(SOURCE RECORDS)
Lemma ids_length_snoc l k i : ids k = ids l ++ [i] -> (ids_length l <= ids_length k)%nat.
Proof. unfold ids_length. intros ->. rewrite fmap_app, sum_list_with_app. lia. Qed.

(** Keys are shown in sixty-four characters. *)
Lemma ids_length_keys l : Forall (fun x => length (m_id x) = 64%nat) l -> ids_length l = (64 * length l)%nat.
Proof.
  induction 1 as [|x l Hx Hl IH]; [done|]. change (ids_length (x :: l)) with (length (m_id x) + ids_length l)%nat.
  rewrite Hx, IH. cbn [length]. lia.
Qed.

Lemma foldl_push_distinct m l : NoDup l -> (forall i, i ∈ l -> i ∉ ids (members m)) ->
  members (foldl (fun m id => push_absent m (Member_new id)) m l) = members m ++ (Member_new <$> l).
Proof.
  revert m. induction l as [|i l IH]; intros m; cbn [foldl fmap list_fmap]; [by rewrite app_nil_r|].
  intros [Hi Hl]%NoDup_cons Hno. assert (Hp : members (push_absent m (Member_new i)) = members m ++ [Member_new i]).
  { rewrite push_absent_members. cbn [m_id Member_new]. rewrite (proj2 (is_member_false m i)); [done|]. apply Hno. by constructor. }
  rewrite IH, Hp, <- app_assoc; [done|done|]. intros j Hj. rewrite Hp. unfold ids. rewrite fmap_app, elem_of_app. change (m_id <$> [Member_new i]) with [i]. rewrite list_elem_of_singleton.
  intros [Hm| ->]; [|done]. exfalso. apply (Hno j); [by constructor|done].
Qed.

(** a roster of too many members (a thousand and twenty-five keys are enough) can
    be told to nobody: every push of it changes nothing at the member it goes to,
    which is what a member that links up gets, too. *)
Theorem a_big_roster_reaches_nobody debug w (n : State) remote now lost name l data :
  (REQUEST_LIMIT < ids_length l)%nat -> request_to_vec (Roster name l) = Ok data ->
  serves w n remote data now = (n, None, [])
  /\ push_roster debug (admin_call (to_node w n remote now lost) (Roster name l)) = Err (context (Fmt "read response" []) lost).
Proof.
  intros Hl Hq. pose proof (roster_text _ _ _ Hq).
  assert (Hs : serves w n remote data now = (n, None, [])) by (apply serves_over; lia).
  split; [done|]. by rewrite (call_to_node _ _ _ _ _ _ data Hq), Hs.
Qed.

(** and a network of that size can no longer be joined: the coordinator admits the
    joiner, lists it and spends the invite, but its answer, the roster, is more
    than the joiner reads; the next attempt is refused the spent invite, and that
    is what the joiner is told. *)
Theorem a_big_network_strands_the_joiner debug w (n : State) token h (j : EndpointId) nows lost i code data refused :
  save_to w = Ok tt -> is_coordinator n = true -> bytes_ok token -> length token = 16%nat ->
  pending_invites (membership n) !! token = Some i -> is_live i (network_id (membership n)) (nows 0%nat) = true ->
  show_id j ∉ ids (members (membership n)) -> wf (membership n) -> finds_name (membership n) (show_id j) h ->
  decode_invite code = Ok (own n, token) ->
  (REQUEST_LIMIT < ids_length (members (membership n)))%nat ->
  request_to_vec (Join (hex_encode token) h) = Ok data -> (length data <= REQUEST_LIMIT)%nat ->
  response_to_vec (AError REFUSED) = Ok refused -> (length refused <= REQUEST_LIMIT)%nat ->
  join_network debug code h (calling w n j nows lost) = Err REFUSED
  /\ Node.is_member (after_calls w n j (Join (hex_encode token) h) nows 2) (show_id j) = true.
Proof.
  intros Hs Hco Hok Hlen Hi Hl Hr Hm Hroom Hdec Hbig Hq Hfit Href Hrfit. set (req := Join (hex_encode token) h) in *.
  pose proof (redeem_spent w n token h (show_id j) (nows 0%nat) Hok Hlen) as Hsp.
  destruct (join_live w n token h j (nows 0%nat) i Hs Hco Hok Hlen Hi Hl Hr Hm Hroom) as (n' & a & Hd & Ho & _ & Hids & _ & Hc).
  fold req in Hd, Hsp. rewrite Hd in Hsp. cbn [fst] in Hsp. destruct Hsp as [Hsp|?]; [|congruence].
  assert (Hco' : is_coordinator n' = true) by (unfold is_coordinator, Membership.is_coordinator, own_id in *; by rewrite Hc, Ho).
  assert (Hd' : dispatch w n' req (show_id j) (nows 1%nat) = (n', AError REFUSED, [])).
  { cbn [dispatch req]. unfold join. rewrite Hco', decode_token_encode by done. cbn [negb].
    unfold Node.redeem_invite. rewrite redeem_absent by done. by destruct n'. }
  assert (Hn1 : after_calls w n j req nows 1 = n') by (cbn [after_calls]; rewrite Hq, (serves_fits _ _ _ req), Hd by done; done).
  assert (Hn2 : after_calls w n j req nows 2 = n').
  { change (after_calls w n j req nows 2) with (match request_to_vec req with Ok data => fst (fst (serves w (after_calls w n j req nows 1) j data (nows 1%nat)))
      | Err _ => after_calls w n j req nows 1 end). by rewrite Hn1, Hq, (serves_fits _ _ _ req), Hd'. }
  rewrite Hn2. split; [|apply is_member_spec; rewrite Hids; apply elem_of_app; right; by apply list_elem_of_singleton].
  assert (C0 : exists e, calling w n j nows lost 0 (own n) req = Err e).
  { unfold calling. rewrite bool_decide_eq_true_2, (call_to_node _ _ _ _ _ _ data Hq) by done. cbn [after_calls].
    rewrite (serves_fits _ _ _ req), Hd by done. cbn [fst snd]. destruct (response_to_vec (Joined _ _ _)) as [payload|] eqn:Ep; [|by eexists].
    pose proof (joined_text _ _ _ _ Ep) as Ht. unfold Node.roster in Ht. rewrite ids_length_roster in Ht.
    pose proof (ids_length_snoc _ _ _ Hids). rewrite over_limit by lia. by eexists. }
  assert (C1 : calling w n j nows lost 1 (own n) req = Ok (AError REFUSED)).
  { unfold calling. rewrite bool_decide_eq_true_2, (call_to_node _ _ _ _ _ _ data Hq) by done.
    rewrite Hn1, (serves_fits _ _ _ req), Hd' by done. cbn [fst snd]. rewrite Href, fits_limit by done. by rewrite (response_roundtrip _ _ Href). }
  unfold join_network. rewrite Hdec. cbn [mbind result_bind JOIN_ATTEMPTS attempts]. destruct C0 as [e C0]. fold req.
  by rewrite C0, C1.
Qed.
(** *** Waiting for a link *)

(** a probe waits for a link for as long as five seconds of looks, and takes the
    first one it sees; with none there in that time it gives up. *)
Theorem wait_for_link_functional look conn fuel : (51 < fuel)%nat ->
  wait_for_link look 0 0 fuel = Some conn <-> exists i, (i <= 50)%nat /\ look i = Some conn /\ forall j, (j < i)%nat -> look j = None.
Proof.
  intros Hf. assert (Hgen : forall k i fuel, (i + k = 51)%nat -> (k < fuel)%nat ->
    wait_for_link look (LOOK_EVERY * Z.of_nat i) i fuel = Some conn <->
    exists x, (i <= x <= 50)%nat /\ look x = Some conn /\ forall j, (i <= j < x)%nat -> look j = None).
  { clear. induction k as [|k IH]; intros i [|fuel] Hi Hf; try lia; cbn [wait_for_link]; unfold PROBE_TIMEOUT, LOOK_EVERY.
    - destruct (Z.ltb_spec 5000 (100 * Z.of_nat i)); [|lia]. split; [done|]. intros (x & Hx & _). lia.
    - destruct (Z.ltb_spec 5000 (100 * Z.of_nat i)); [lia|]. destruct (look i) as [c|] eqn:E.
      + split; [intros [= ->]; exists i; repeat split; [lia..|done|]; intros j ?; lia|]. intros (x & Hx & Hc & Hn).
        destruct (decide (x = i)) as [->|]; [congruence|]. rewrite (Hn i) in E by lia. done.
      + replace (100 * Z.of_nat i + 100) with (LOOK_EVERY * Z.of_nat (S i)) by (unfold LOOK_EVERY; lia). rewrite IH by lia. split.
        * intros (x & Hx & Hc & Hn). exists x. split; [lia|]. split; [done|]. intros j Hj.
          destruct (decide (j = i)) as [->|]; [done|]. apply Hn. lia.
        * intros (x & Hx & Hc & Hn). exists x. destruct (decide (x = i)) as [->|]; [congruence|]. split; [lia|]. split; [done|].
          intros j Hj. apply Hn. lia. }
  change 0 with (LOOK_EVERY * Z.of_nat 0) at 1. rewrite (Hgen 51%nat) by lia. split; intros (x & Hx & Hc & Hn); exists x; (split; [lia|]); (split; [done|]);
    intros j Hj; apply Hn; lia.
Qed.
End Wire.

(** ** Witnesses *)

Import Concrete.

Module WireDemo.
(** The two messages as one number, and a digit for every character of an id. *)
Definition pair_of (x : Member) : rstr * option rstr := (m_id x, m_hostname x).
Definition member_of (p : rstr * option rstr) : Member := {| m_id := fst p; m_hostname := snd p |}.
Lemma members_of (l : list Member) : member_of <$> (pair_of <$> l) = l.
Proof. induction l as [|[] l IH]; [done|]. by cbn; rewrite IH. Qed.

Definition request_code (r : AdminRequest) : (rstr * option rstr) + (rstr + option rstr * list (rstr * option rstr)) + bool :=
  match r with
  | Join t h => inl (inl (t, h))
  | SetHostname h => inl (inr (inl h))
  | Roster name l => inl (inr (inr (name, pair_of <$> l)))
  | Leave => inr false
  | Kicked => inr true
  end.
Definition request_of (c : (rstr * option rstr) + (rstr + option rstr * list (rstr * option rstr)) + bool) : AdminRequest :=
  match c with
  | inl (inl (t, h)) => Join t h
  | inl (inr (inl h)) => SetHostname h
  | inl (inr (inr (name, l))) => Roster name (member_of <$> l)
  | inr kicked => if kicked then Kicked else Leave
  end.
Lemma request_of_code r : request_of (request_code r) = r.
Proof. destruct r; cbn; by rewrite ?members_of. Qed.

Definition response_code (r : AdminResponse) : option (option rstr * list (rstr * option rstr) * option rstr + option rstr + bool) :=
  match r with
  | Joined name l h => Some (inl (inl (name, pair_of <$> l, h)))
  | HostnameSet h => Some (inl (inr (Some h)))
  | Ack => Some (inr true)
  | AError (Fmt s []) => if String.eqb s "invalid, expired, or already used invite"%string then Some (inr false) else None
  | AError _ => None
  end.
Definition response_of (c : option rstr * list (rstr * option rstr) * option rstr + option rstr + bool) : AdminResponse :=
  match c with
  | inl (inl (name, l, h)) => Joined name (member_of <$> l) h
  | inl (inr h) => match h with Some h => HostnameSet h | None => Ack end
  | inr ack => if ack then Ack else AError REFUSED
  end.
Lemma response_of_code r c : response_code r = Some c -> response_of c = r.
Proof.
  destruct r as [| | |[|s []]]; cbn; try congruence; try (intros [= <-]; cbn; by rewrite ?members_of).
  destruct (String.eqb_spec s "invalid, expired, or already used invite"%string) as [->|]; [|done]. by intros [= <-].
Qed.

Definition pad (l : list Member) : list Z := replicate (ids_length l) 0.
Definition in_request (r : AdminRequest) : list Member := match r with Roster _ l => l | _ => [] end.
Definition in_response (r : AdminResponse) : list Member := match r with Joined _ l _ => l | _ => [] end.
Definition read {A} `{Countable A} (data : list Z) : result message A :=
  match data with Z.pos p :: _ => ok_or (Fmt "" []) (decode p) | _ => Err (Fmt "" []) end.

#[export, refine] Instance wire_json : AdminJson := {|
  request_to_vec r := Ok (Z.pos (encode (request_code r)) :: pad (in_request r));
  request_from_slice data := c ← read data; Ok (request_of c);
  response_to_vec r := match response_code r with Some c => Ok (Z.pos (encode c) :: pad (in_response r)) | None => Err (Fmt "" []) end;
  response_from_slice data := c ← read data; Ok (response_of c);
|}.
Proof.
  - intros r d [= <-]. cbn [read]. rewrite decode_encode. cbn. by rewrite request_of_code.
  - intros r d. destruct (response_code r) as [c|] eqn:E; [|done]. intros [= <-]. cbn [read]. rewrite decode_encode. cbn.
    by rewrite (response_of_code r).
  - intros name l d [= <-]. cbn [length in_request]. unfold pad. rewrite length_replicate. lia.
  - intros name l h d [= <-]. cbn [length in_response]. unfold pad. rewrite length_replicate. lia.
Defined.

Definition k1 : EndpointId := K1.
Definition k2 : EndpointId := K2.
Definition k3 : EndpointId := K3.
Definition lost : message := Fmt "connection lost" [].
End WireDemo.
Import WireDemo.

Example an_admin_call_is_its_dispatch_witness : admin_call (to_node NodeDemo.world NodeDemo.started k2 0 lost) Leave = Ok Ack.
Proof.
  pose proof (an_admin_call_is_its_dispatch NodeDemo.world NodeDemo.started k2 Leave 0 lost _ eq_refl) as Ha.
  assert (Hr : exists r, r = Ack /\ snd (fst (dispatch NodeDemo.world NodeDemo.started Leave (show_id k2) 0)) = r).
  { eexists. split; [reflexivity|]. vm_compute. reflexivity. }
  destruct (dispatch _ _ _ _ _) as [[n' resp] pushes]. cbn [fst snd] in Hr. destruct Hr as (r & -> & ->).
  destruct (serves _ _ _ _ _) as [[after back] spawned].
  assert (Hl : forall d : list Z, length d = 1%nat -> (length d <=? REQUEST_LIMIT)%nat = true).
  { intros d ->. unfold REQUEST_LIMIT. apply Nat.leb_le. lia. }
  rewrite Hl in Ha by done. destruct Ha as (_ & _ & Ha). apply Ha. split; [done|]. eexists. split; [reflexivity|].
  apply Nat.leb_le, Hl. done.
Defined.

Module BigDemo.
(** A network with a thousand and twenty-four keys more, and an invite to it. *)
Definition key_text (i : nat) : rstr := replicate 63 97%N ++ [N.of_nat i].
Definition invited : Membership := fst (Membership.generate_invite Demo.state k1 300 0 AdminDemo.token).
Definition crowd : Membership := foldl (fun m id => push_absent m (Member_new id)) invited (key_text <$> seq 0 1024).
Definition big : State (Link := unit) := with_membership (fun _ => crowd) NodeDemo.started.
Definition code : rstr := fst (snd (Membership.generate_invite Demo.state k1 300 0 AdminDemo.token)).
Definition invite : PendingInvite := {| pi_network_id := network_id Demo.state; expires_at := 300 |}.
(End SOURCE RECORDS)
PROBLEM DETAILS: Your answer should be every line above that contains the word "Leave".

RESULT FOR THIS TASK:
  | Leave => inr false
  | inr kicked => if kicked then Kicked else Leave
Example an_admin_call_is_its_dispatch_witness : admin_call (to_node NodeDemo.world NodeDemo.started k2 0 lost) Leave = Ok Ack.
  pose proof (an_admin_call_is_its_dispatch NodeDemo.world NodeDemo.started k2 Leave 0 lost _ eq_refl) as Ha.
  assert (Hr : exists r, r = Ack /\ snd (fst (dispatch NodeDemo.world NodeDemo.started Leave (show_id k2) 0)) = r).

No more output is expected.